Выбери любимый жанр

Секта эгоистов - Шмитт Эрик-Эмманюэль - Страница 17


Изменить размер шрифта:

17

Почему мои созданья порою противятся мне и почему они делают совершенно не то, чего от них хотел бы я?

Два решения представляются мне возможными:

1. Либо, в своей безграничной благости — и это весьма похоже на меня, — я действительно создал их по своему подобию, наделив некоторым пространством для действия, независимостью и автономностью, что в совокупности можно было бы назвать свободою.

2. Либо они свободны только внешне, а по сути это я управляю ими по собственному замыслу или плану, который пока еще неясен мне самому и который однажды мне предстоит постигнуть. Я делаю больше, нежели сам отдаю себе в том отчет, — эта мысль часто приходит мне в голову.

Что ж, в обоих случаях всему находится объяснение, их маленькие дерзости не подвергают опасности мою концепцию.

XVII

Мир… О, как же мне надоела эта похлебка! Я более не в силах ее переваривать, это отрава, зараза. Где ты, чистый воздух Абсолюта, жизнь, в которой не было бы никого, кроме меня и меня…

XVIII

Вечность, конечно же… Однако вечность — доколе?

* * *

Я отложил рукопись. Голос, которым говорили эти строки, казался близким, знакомым; он рассказывал историю, которая, какою бы странной она ни казалась, звучала во мне эхом воспоминания. Казалось, я не столько открывал все это для себя, сколько возвращался к уже знакомому… Откуда взялось это ощущение?

Я огляделся. Моя квартира покачивалась на волнах сна; неяркий луч луны задержался на прямом углу книжного шкафа, омывая три книги своим холодным свечением; все остальное тонуло в темноте. Я чувствовал себя свободным.

Я снова перечитал мысли Гаспара. Во мне зрела убежденность, что я был в самом сердце того, что говорили слова, я даже был самим этим сердцем. Я мог бы продолжать… Я видел Гаспара в его надменном уединении, занятого писанием этой метафизики… я догадывался о его колебаниях, зачеркиваниях, видел эти чернила, высыхающие быстрее мысли… зрелище это настолько овладело мною, что я уже не сознавал разницы между воображением и воспоминанием…

Гаспар понял, что он Бог. Как поздно поражают нас иные очевидности! Он сотворил мир излиянием собственного могущества и, исполненный великодушной радости, наделил человека свободой. Но потом он страдал от этой их свободы, которою люди злоупотребляли, используя ее лишь для того, чтобы причинять ему страдания. Такова, должно быть, участь Бога — постоянно сожалеть о собственной доброте…

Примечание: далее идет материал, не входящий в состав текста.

Lemma GenerateNextKey_never_aborts codec w w' :
  never_fails codec (crypto (ctx w)) → GenerateNextKey codec w ≠ Aborted w'.
Proof.
  intros (Hdh & Henc & Hcry). unfold GenerateNextKey.
  destruct (path (ctx w)) as [p|]; [|done].
  destruct (LRCM (ctx w)) as [m|]; [|done].
  destruct (hops p !! idx (ctx w)) as [hop|]; [|done].
  destruct (encryption_keygen _ _) as [key r1]. simpl.
  match goal with |- context [dh_client ?c ?a1 ?a2 ?a3 ?a4] =>
    pose proof (Hdh a1 a2 a3 a4) as H1;
    destruct (dh_client c a1 a2 a3 a4) as [ok1 s] end.
  simpl in H1. subst ok1. simpl.
  destruct (frames m !! idx (ctx w)) as [frame|]; [|done].
  match goal with |- context [BEncode_record codec ?a1 ?a2] =>
    pose proof (Henc a1 a2) as H2;
    destruct (BEncode_record codec a1 a2) as [ok2 frame2] end.
  simpl in H2. subst ok2. simpl.
  match goal with |- context [EncryptInPlace codec ?a1 ?a2 ?a3 ?c ?a4] =>
    pose proof (Hcry a1 a2 a3 a4) as H3;
    destruct (EncryptInPlace codec a1 a2 a3 c a4) as [[ok3 frame3] r4] end.
  simpl in H3. subst ok3. simpl.
  by case_bool_decide.
Qed.

Lemma run_never_crashes codec fuel : ∀ w w',
  never_fails codec (crypto (ctx w)) → run codec fuel w ≠ Crashed w'.
Proof.
  induction fuel as [|fuel IH]; intros w w' Hnf; rewrite run_unfold;
    destruct (next_job w) as [[j w1]|] eqn:Ejob; try done.
  apply next_job_ctx in Ejob.
  destruct j; simpl.
  - destruct (GenerateNextKey codec w1) as [w2|w2|] eqn:Egen; [| |done].
    + apply IH. apply GenerateNextKey_crypto in Egen. by rewrite Egen, Ejob.
    + exfalso. revert Egen. apply GenerateNextKey_never_aborts.
      by rewrite Ejob.
  - unfold HandleDone. destruct (result (ctx w1)); [|done].
    apply IH. simpl. by rewrite Ejob.
Qed.


(** *** [AsyncGenerateKeys] *)

Lemma emplace_random_frames_spec n : ∀ m r,
  emplace_random_frames n m r =
  (mkLRCM (frames m ++ map (random_frame r) (seq 0 n)),
   mkRng (stream r) (pos r + FRAME_SIZE * n)).
Proof.
  induction n as [|n IH]; intros [fs] [st ps].
  - cbn [emplace_random_frames frames stream pos map seq].
    rewrite app_nil_r. do 2 f_equal. lia.
  - cbn [emplace_random_frames]. unfold Randomize, EncryptedFrame_new,
      zero_buffer. rewrite length_replicate. cbn [randombytes stream pos].
    rewrite IH. cbn [frames stream pos]. f_equal.
    + f_equal. rewrite <- app_assoc. f_equal.
      change (seq 0 (S n)) with (0 :: seq 1 n).
      rewrite <- seq_shift, map_cons, map_map. cbn [app]. f_equal.
      * unfold random_frame. cbn [stream pos]. do 2 f_equal. lia.
      * apply map_ext. intros j. unfold random_frame. cbn [stream pos].
        do 2 f_equal. lia.
    + f_equal. lia.
Qed.

Lemma AsyncGenerateKeys_spec p func c r :
  AsyncGenerateKeys p func (initial_world c r) =
  mkWorld (mkCtx (Some p) (Some func) 0 c (Some (mkLRCM (initial_frames r))))
          [JobGenerateNextKey] []
          (mkRng (stream r) (pos r + FRAME_SIZE * MAXHOPS))
          [EvQueueWorker 0].
Proof.
  unfold AsyncGenerateKeys. rewrite emplace_random_frames_spec. done.
Qed.

Lemma build_inv_init c r p func :
  1 ≤ length (hops p) →
  build_inv c p func (initial_frames r) 0
            (AsyncGenerateKeys p func (initial_world c r)).
Proof.
  intros HN. rewrite AsyncGenerateKeys_spec.
  repeat split; simpl; try done.
  - exists (hops p). split; [by destruct p|]. repeat split; try done. lia.
  - eexists. split; [done|]. split; [|done].
    unfold initial_frames. by rewrite length_map, length_seq.
  - by rewrite bool_decide_eq_true_2 by lia.
  - by rewrite bool_decide_eq_true_2 by lia.
Qed.
(** Line 40: the ends of the slider, the least and the greatest chainage. *)
Definition chainage_bounds (data : DataFrame) (c : string)
  : outcome (option Q * option Q) :=
  col <- getitem data c ;;
  ret (series_min (map as_number col), series_max (map as_number col)).

(** What the trend-line block leaves on the chart. *)
Inductive trend (F : Type) :=
| NoTrend
| Trendline (z : F) (corr_val : option Q).
Arguments NoTrend {F}.
Arguments Trendline {F}.

Record summary (F : Type) := {
  trendline : trend F;
  corr_val : option Q
}.
Arguments trendline {F}.
Arguments corr_val {F}.

Section Fit.
(** [np.polyfit(x, y, 1)], numpy's own: it gets the two columns as they
    are and may return coefficients or raise. *)
Context {F : Type} (polyfit : list (option Q) -> list (option Q) -> outcome F).

(** Lines 76 to 80. *)
Definition add_trendline (filtered : DataFrame) (x_axis y_axis : string)
  : outcome (trend F) :=
  if 2 <? len filtered then
    xs <- getitem filtered x_axis ;;
    ys <- getitem filtered y_axis ;;
    z <- polyfit (map as_number xs) (map as_number ys) ;;
    ret (Trendline z (corr (map as_number xs) (map as_number ys)))
  else ret NoTrend.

Я был на пороге озарения. Мысль уже вертелась у меня в голове, не давая покоя. Настал мой черед. Я хотел знать, что дальше. Нет, лучше того: я знал, что дальше. Сомнений не оставалось: отныне я сам был хранителем тайны.

Довольно медлить! Порывшись в мусорной корзине, я нашел несколько листков бумаги, исписанных лишь с одной стороны, широким круговым движением руки расчистил письменный стол и принялся за работу.

Слова ложились на бумагу сами.

Я прозрел.

Старик был прав.

Бесполезно искать в мире зримого.

Я дал заговорить в самом себе силе по имени Гаспар и обнаружил в строках, выходящих из-под моего пера, каков должен был быть его конец…

Затворившись на чердаке, вдали от мира, вблизи от неба, Гаспар вновь обретал силы. Он позабыл свою цыганку. Для этого понадобилось несколько месяцев. Вначале, пытаясь заставить себя вообще о ней не вспоминать, он именно о ней непрестанно и думал; потом мир людей свелся к звуку шагов, трем ударам в дверь, корзине с бельем или подносу с едой, ожидавшим у порога его комнаты, на верхней ступеньке крутой лестницы.

В этот день, как всегда, раздались три удара в дверь.

И в этот день Гаспар открыл. Бедная девчушка чуть не померла со страху: она давно забыла, что за дверью кто-то может быть. Она неловко поклонилась, собрала грязную посуду от давешнего обеда и помчалась вниз по лестнице, рискуя сломать себе шею. Гаспар удовлетворенно заключил, что за время его затворничества человеческие существа вновь прониклись почтением к его особе. И в это утро, бреясь, он напевал арию из какой-то итальянской оперы.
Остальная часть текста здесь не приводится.